#### [Your assignment]
Identify each line below that contains the word "collaborators", and copy it out.

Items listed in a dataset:
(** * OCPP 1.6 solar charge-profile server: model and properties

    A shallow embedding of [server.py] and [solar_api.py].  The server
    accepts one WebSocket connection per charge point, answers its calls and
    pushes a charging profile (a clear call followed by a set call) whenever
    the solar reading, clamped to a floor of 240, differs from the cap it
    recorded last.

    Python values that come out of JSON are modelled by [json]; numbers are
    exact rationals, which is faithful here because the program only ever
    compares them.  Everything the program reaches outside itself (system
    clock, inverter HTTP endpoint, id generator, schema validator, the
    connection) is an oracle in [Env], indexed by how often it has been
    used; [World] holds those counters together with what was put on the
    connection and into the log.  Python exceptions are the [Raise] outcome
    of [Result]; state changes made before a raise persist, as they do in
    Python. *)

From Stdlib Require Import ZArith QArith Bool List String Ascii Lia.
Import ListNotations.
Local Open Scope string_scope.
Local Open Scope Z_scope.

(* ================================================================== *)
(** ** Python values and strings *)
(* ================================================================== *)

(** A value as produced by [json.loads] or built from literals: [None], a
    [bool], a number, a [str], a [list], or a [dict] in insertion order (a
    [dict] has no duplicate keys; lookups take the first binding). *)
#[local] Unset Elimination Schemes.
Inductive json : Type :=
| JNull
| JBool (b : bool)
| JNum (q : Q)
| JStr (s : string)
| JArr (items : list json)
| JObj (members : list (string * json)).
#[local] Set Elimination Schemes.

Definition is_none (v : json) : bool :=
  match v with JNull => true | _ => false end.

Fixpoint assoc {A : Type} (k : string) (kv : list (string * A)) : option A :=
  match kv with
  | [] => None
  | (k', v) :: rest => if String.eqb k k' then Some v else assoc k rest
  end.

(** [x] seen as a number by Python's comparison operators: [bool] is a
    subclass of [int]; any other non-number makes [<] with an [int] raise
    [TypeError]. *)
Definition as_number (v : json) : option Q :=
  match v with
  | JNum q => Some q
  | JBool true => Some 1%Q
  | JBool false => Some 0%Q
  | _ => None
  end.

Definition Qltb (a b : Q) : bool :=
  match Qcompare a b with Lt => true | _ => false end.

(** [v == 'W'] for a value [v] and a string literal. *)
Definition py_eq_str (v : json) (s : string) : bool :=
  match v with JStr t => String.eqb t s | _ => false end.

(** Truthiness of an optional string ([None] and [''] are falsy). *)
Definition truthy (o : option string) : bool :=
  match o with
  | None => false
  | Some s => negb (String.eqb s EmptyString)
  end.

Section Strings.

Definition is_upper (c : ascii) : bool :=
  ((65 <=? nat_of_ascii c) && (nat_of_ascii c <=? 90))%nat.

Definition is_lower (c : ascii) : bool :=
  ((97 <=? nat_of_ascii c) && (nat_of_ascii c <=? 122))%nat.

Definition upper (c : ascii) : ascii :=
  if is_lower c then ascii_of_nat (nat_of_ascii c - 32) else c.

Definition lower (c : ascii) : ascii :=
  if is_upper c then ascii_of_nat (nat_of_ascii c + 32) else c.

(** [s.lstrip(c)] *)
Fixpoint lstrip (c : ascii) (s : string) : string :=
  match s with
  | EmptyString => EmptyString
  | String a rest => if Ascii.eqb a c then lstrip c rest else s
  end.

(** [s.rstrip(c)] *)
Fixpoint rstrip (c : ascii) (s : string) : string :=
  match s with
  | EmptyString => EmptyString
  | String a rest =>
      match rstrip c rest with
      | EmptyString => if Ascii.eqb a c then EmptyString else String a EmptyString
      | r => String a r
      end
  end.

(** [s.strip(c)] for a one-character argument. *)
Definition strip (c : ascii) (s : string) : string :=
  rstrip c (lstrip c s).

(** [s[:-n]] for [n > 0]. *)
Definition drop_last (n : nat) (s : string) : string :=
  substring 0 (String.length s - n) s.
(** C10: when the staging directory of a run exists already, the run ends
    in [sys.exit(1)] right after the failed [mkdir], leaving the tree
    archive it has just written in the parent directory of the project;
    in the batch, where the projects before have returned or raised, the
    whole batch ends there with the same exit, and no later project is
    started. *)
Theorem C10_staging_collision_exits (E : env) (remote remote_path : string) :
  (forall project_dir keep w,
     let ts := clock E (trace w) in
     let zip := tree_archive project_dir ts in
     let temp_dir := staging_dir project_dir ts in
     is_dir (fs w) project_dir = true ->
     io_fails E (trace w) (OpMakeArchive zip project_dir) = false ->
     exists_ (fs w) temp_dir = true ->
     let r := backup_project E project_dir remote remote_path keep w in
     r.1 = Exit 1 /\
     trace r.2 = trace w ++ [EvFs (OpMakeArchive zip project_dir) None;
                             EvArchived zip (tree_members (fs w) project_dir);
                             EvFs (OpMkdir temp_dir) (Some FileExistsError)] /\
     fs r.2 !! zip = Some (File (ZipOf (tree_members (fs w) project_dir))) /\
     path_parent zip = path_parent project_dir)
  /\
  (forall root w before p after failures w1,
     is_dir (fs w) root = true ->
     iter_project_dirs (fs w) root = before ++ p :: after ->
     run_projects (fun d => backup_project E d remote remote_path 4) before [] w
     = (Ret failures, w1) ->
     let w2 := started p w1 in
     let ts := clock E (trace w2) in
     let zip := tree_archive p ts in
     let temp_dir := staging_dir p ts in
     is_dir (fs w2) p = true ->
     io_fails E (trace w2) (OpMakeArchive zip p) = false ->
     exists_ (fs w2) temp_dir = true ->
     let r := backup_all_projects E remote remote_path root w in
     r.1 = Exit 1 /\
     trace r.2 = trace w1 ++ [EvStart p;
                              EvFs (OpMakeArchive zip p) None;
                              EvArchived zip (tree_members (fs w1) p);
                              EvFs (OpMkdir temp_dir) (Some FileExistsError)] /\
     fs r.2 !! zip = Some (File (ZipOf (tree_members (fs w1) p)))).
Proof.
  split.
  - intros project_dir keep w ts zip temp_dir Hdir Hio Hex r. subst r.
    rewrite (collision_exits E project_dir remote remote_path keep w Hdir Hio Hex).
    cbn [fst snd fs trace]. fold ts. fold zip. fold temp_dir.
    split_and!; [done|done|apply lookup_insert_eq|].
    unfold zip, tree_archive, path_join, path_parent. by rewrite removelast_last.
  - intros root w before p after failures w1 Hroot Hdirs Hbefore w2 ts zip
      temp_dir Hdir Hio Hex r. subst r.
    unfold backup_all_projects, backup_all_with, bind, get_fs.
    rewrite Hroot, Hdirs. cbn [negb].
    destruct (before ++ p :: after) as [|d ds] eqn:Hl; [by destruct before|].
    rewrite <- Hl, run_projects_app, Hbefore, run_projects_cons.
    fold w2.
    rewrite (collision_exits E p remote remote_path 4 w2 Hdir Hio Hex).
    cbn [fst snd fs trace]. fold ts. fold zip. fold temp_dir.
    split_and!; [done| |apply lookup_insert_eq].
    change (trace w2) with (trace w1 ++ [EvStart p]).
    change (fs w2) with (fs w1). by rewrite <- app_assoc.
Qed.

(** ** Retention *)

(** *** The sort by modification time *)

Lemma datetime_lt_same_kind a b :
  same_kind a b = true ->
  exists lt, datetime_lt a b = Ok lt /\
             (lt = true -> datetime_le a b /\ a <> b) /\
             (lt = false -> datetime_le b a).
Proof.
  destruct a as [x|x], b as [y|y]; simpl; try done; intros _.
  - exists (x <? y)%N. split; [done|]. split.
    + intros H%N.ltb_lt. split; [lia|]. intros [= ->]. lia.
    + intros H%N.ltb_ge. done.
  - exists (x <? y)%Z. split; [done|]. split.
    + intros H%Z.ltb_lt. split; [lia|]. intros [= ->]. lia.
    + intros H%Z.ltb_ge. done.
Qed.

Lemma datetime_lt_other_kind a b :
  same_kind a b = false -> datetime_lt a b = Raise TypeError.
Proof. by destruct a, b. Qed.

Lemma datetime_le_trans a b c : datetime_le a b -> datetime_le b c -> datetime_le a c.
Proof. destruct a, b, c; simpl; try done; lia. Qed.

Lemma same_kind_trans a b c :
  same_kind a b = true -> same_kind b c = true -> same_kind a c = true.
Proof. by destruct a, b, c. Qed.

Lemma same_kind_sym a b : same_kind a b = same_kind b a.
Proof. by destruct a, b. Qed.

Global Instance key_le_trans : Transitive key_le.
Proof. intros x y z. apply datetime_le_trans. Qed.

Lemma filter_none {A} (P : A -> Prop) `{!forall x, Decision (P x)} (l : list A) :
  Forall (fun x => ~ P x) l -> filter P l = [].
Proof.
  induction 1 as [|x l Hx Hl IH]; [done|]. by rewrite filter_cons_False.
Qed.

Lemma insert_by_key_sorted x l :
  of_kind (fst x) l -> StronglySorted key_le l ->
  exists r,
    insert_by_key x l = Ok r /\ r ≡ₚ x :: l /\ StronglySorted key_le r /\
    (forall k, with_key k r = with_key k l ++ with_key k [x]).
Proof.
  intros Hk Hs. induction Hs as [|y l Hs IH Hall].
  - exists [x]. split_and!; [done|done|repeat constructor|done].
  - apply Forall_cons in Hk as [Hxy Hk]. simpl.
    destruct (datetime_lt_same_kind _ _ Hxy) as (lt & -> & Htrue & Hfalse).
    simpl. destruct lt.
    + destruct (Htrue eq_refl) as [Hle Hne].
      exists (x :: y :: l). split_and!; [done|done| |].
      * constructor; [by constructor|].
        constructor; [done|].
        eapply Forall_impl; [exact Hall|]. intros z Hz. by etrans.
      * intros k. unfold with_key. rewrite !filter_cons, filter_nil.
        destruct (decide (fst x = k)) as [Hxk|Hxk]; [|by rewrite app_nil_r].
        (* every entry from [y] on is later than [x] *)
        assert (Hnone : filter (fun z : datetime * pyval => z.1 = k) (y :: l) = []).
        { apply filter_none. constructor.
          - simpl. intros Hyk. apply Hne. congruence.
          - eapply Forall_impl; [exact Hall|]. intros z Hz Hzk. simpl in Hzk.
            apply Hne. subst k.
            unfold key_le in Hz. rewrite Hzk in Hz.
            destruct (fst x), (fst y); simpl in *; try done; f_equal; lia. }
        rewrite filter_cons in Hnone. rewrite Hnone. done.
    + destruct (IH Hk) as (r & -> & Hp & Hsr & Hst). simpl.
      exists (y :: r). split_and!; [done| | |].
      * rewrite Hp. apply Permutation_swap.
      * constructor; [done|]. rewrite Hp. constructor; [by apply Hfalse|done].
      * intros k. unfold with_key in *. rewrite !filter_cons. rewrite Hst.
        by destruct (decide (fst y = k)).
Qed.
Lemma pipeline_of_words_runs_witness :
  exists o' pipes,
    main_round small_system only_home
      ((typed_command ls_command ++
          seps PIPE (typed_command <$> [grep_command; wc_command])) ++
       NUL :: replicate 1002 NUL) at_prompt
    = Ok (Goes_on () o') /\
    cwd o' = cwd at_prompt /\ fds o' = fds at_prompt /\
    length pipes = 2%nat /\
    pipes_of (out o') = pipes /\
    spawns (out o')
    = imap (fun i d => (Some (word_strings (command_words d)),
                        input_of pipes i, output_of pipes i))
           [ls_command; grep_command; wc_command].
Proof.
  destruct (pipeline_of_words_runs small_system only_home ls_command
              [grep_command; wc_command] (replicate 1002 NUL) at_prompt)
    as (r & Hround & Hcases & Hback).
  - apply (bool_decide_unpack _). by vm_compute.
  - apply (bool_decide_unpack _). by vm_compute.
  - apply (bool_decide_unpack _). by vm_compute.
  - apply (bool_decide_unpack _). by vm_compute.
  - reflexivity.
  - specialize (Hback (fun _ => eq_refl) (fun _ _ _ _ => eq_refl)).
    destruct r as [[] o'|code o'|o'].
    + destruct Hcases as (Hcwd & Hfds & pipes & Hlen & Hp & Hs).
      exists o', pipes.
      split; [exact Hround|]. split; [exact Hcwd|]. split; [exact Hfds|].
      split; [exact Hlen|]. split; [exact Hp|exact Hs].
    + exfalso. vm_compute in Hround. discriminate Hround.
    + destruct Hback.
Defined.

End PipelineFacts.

--

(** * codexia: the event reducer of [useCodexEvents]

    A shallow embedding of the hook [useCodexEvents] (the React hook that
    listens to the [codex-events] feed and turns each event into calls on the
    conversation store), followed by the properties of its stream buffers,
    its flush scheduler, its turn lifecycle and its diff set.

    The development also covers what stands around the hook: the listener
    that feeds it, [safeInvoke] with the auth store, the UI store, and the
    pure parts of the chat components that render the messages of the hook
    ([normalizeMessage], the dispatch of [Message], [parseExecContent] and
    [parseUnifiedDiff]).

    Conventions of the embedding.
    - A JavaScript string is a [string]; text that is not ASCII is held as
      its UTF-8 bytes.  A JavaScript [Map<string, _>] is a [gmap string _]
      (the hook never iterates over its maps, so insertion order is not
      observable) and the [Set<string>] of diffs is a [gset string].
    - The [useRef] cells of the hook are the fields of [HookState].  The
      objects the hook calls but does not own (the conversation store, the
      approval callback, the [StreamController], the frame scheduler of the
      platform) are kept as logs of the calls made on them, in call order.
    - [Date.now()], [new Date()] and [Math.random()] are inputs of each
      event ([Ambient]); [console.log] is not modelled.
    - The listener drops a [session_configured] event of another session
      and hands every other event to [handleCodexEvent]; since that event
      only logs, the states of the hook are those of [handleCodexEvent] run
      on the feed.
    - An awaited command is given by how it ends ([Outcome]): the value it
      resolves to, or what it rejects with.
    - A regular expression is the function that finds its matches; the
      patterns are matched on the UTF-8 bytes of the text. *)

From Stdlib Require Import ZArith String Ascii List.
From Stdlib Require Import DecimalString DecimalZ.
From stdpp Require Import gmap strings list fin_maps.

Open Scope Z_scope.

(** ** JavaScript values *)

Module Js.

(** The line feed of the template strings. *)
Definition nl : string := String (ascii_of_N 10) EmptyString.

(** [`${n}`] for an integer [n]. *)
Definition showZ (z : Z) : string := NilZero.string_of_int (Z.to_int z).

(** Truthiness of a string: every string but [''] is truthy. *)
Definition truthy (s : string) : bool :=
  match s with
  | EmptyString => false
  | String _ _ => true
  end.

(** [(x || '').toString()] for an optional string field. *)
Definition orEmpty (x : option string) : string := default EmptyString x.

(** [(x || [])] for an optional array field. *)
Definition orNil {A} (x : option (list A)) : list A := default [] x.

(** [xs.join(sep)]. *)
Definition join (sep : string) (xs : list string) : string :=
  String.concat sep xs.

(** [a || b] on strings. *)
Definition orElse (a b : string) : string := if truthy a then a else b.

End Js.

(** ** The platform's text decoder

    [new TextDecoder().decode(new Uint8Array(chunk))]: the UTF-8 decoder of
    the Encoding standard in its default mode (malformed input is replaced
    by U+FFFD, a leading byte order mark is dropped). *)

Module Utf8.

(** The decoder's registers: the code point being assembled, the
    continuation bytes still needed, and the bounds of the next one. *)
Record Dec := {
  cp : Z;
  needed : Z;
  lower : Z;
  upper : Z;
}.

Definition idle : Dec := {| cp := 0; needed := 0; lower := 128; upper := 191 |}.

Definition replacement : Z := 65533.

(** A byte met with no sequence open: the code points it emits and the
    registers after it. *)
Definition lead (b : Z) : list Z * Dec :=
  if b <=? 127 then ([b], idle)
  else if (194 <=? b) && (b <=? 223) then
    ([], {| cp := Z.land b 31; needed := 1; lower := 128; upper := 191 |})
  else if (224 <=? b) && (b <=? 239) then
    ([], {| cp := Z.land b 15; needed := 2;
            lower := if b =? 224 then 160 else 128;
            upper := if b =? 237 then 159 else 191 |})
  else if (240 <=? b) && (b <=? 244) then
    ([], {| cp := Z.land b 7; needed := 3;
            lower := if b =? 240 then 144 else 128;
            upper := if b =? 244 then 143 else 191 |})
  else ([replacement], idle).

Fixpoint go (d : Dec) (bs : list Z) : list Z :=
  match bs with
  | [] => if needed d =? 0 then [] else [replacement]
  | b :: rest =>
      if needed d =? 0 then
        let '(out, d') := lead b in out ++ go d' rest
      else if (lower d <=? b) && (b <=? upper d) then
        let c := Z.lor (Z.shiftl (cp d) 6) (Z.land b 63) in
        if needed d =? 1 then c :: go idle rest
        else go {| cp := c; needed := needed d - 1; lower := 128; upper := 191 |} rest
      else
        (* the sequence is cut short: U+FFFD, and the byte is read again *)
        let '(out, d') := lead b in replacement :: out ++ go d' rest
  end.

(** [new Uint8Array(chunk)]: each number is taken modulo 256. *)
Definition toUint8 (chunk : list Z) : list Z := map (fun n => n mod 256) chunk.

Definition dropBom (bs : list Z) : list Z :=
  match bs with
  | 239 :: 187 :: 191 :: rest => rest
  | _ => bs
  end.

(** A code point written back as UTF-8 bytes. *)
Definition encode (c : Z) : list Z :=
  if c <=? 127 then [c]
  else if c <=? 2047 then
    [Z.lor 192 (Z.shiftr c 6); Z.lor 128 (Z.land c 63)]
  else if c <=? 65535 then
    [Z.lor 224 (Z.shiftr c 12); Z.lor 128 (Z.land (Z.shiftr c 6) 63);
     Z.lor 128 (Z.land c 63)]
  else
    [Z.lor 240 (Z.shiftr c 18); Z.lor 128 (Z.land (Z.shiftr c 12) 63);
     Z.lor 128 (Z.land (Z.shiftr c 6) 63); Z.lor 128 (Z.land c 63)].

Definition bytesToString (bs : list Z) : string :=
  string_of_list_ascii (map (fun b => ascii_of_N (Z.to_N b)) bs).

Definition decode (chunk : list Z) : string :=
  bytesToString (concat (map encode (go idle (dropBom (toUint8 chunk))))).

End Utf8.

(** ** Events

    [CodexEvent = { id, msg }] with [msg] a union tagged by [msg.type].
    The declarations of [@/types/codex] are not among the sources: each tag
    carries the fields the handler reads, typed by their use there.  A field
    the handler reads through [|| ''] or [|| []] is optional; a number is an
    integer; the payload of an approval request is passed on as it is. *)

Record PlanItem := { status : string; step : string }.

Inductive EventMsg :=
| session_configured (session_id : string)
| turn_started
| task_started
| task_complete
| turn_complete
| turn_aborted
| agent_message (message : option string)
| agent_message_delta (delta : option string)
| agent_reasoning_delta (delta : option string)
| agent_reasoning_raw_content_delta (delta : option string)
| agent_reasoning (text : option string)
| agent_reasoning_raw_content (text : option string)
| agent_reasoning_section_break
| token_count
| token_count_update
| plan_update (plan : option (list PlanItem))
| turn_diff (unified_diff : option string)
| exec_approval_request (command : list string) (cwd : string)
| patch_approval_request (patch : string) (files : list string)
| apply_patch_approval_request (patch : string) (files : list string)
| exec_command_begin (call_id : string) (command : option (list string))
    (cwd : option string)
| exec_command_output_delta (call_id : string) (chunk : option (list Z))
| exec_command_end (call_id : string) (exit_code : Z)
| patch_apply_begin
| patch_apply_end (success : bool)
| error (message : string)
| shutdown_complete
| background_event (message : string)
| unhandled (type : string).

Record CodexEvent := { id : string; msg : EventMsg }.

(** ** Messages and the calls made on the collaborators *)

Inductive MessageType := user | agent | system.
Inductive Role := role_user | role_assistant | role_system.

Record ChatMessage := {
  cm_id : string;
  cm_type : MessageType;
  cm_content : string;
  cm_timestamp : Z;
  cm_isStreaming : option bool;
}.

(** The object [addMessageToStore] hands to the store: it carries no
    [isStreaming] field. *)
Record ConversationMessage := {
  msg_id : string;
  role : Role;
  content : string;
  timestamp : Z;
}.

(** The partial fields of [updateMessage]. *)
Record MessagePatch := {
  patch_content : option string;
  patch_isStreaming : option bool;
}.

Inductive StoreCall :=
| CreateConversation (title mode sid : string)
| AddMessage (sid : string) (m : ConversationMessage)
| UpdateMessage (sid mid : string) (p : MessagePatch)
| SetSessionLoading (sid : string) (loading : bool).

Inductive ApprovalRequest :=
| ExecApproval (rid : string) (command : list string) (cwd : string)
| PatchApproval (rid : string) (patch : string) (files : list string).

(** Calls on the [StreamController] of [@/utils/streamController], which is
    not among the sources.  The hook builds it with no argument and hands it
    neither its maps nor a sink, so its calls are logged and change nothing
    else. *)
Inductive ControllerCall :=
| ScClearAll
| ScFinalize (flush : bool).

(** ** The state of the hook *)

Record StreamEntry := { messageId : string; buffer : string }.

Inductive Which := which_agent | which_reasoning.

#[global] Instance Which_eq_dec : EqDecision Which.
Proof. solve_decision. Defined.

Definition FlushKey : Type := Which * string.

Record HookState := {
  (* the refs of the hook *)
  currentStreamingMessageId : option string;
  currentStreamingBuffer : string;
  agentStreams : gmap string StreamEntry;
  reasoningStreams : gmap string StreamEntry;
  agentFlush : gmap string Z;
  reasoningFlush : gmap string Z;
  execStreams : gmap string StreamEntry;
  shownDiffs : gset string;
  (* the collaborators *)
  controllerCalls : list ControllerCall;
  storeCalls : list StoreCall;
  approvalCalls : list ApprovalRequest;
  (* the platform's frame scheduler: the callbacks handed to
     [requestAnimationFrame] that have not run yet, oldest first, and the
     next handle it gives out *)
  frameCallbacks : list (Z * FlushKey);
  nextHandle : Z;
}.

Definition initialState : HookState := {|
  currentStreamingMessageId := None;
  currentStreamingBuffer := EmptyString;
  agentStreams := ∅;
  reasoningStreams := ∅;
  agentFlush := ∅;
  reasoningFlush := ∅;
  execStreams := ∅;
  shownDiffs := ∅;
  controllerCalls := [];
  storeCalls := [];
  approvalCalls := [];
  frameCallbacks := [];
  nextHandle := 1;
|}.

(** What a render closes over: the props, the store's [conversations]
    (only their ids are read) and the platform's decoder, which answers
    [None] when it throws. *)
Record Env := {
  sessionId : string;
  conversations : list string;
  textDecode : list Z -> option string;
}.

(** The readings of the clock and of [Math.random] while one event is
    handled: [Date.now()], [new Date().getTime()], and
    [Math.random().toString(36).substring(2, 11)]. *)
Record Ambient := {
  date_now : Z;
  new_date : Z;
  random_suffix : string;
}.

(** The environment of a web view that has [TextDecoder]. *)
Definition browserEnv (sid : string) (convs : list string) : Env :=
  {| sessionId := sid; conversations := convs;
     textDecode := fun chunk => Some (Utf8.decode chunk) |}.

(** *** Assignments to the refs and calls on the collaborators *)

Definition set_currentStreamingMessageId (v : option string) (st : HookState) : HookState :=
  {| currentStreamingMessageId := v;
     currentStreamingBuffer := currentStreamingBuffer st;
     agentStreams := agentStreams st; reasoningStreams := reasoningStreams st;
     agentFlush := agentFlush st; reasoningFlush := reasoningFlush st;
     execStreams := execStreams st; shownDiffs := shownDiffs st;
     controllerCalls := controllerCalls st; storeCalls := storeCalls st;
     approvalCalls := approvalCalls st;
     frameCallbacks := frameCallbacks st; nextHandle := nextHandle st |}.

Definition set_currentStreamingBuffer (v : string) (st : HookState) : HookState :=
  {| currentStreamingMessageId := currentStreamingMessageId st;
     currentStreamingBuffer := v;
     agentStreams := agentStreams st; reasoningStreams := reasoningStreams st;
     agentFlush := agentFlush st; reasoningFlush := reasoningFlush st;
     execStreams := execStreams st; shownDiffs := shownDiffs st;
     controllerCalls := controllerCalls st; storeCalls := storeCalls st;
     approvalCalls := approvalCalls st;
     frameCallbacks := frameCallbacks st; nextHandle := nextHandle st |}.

#### [Completed task]
(** ** Messages and the calls made on the collaborators *)
  (* the collaborators *)
(** *** Assignments to the refs and calls on the collaborators *)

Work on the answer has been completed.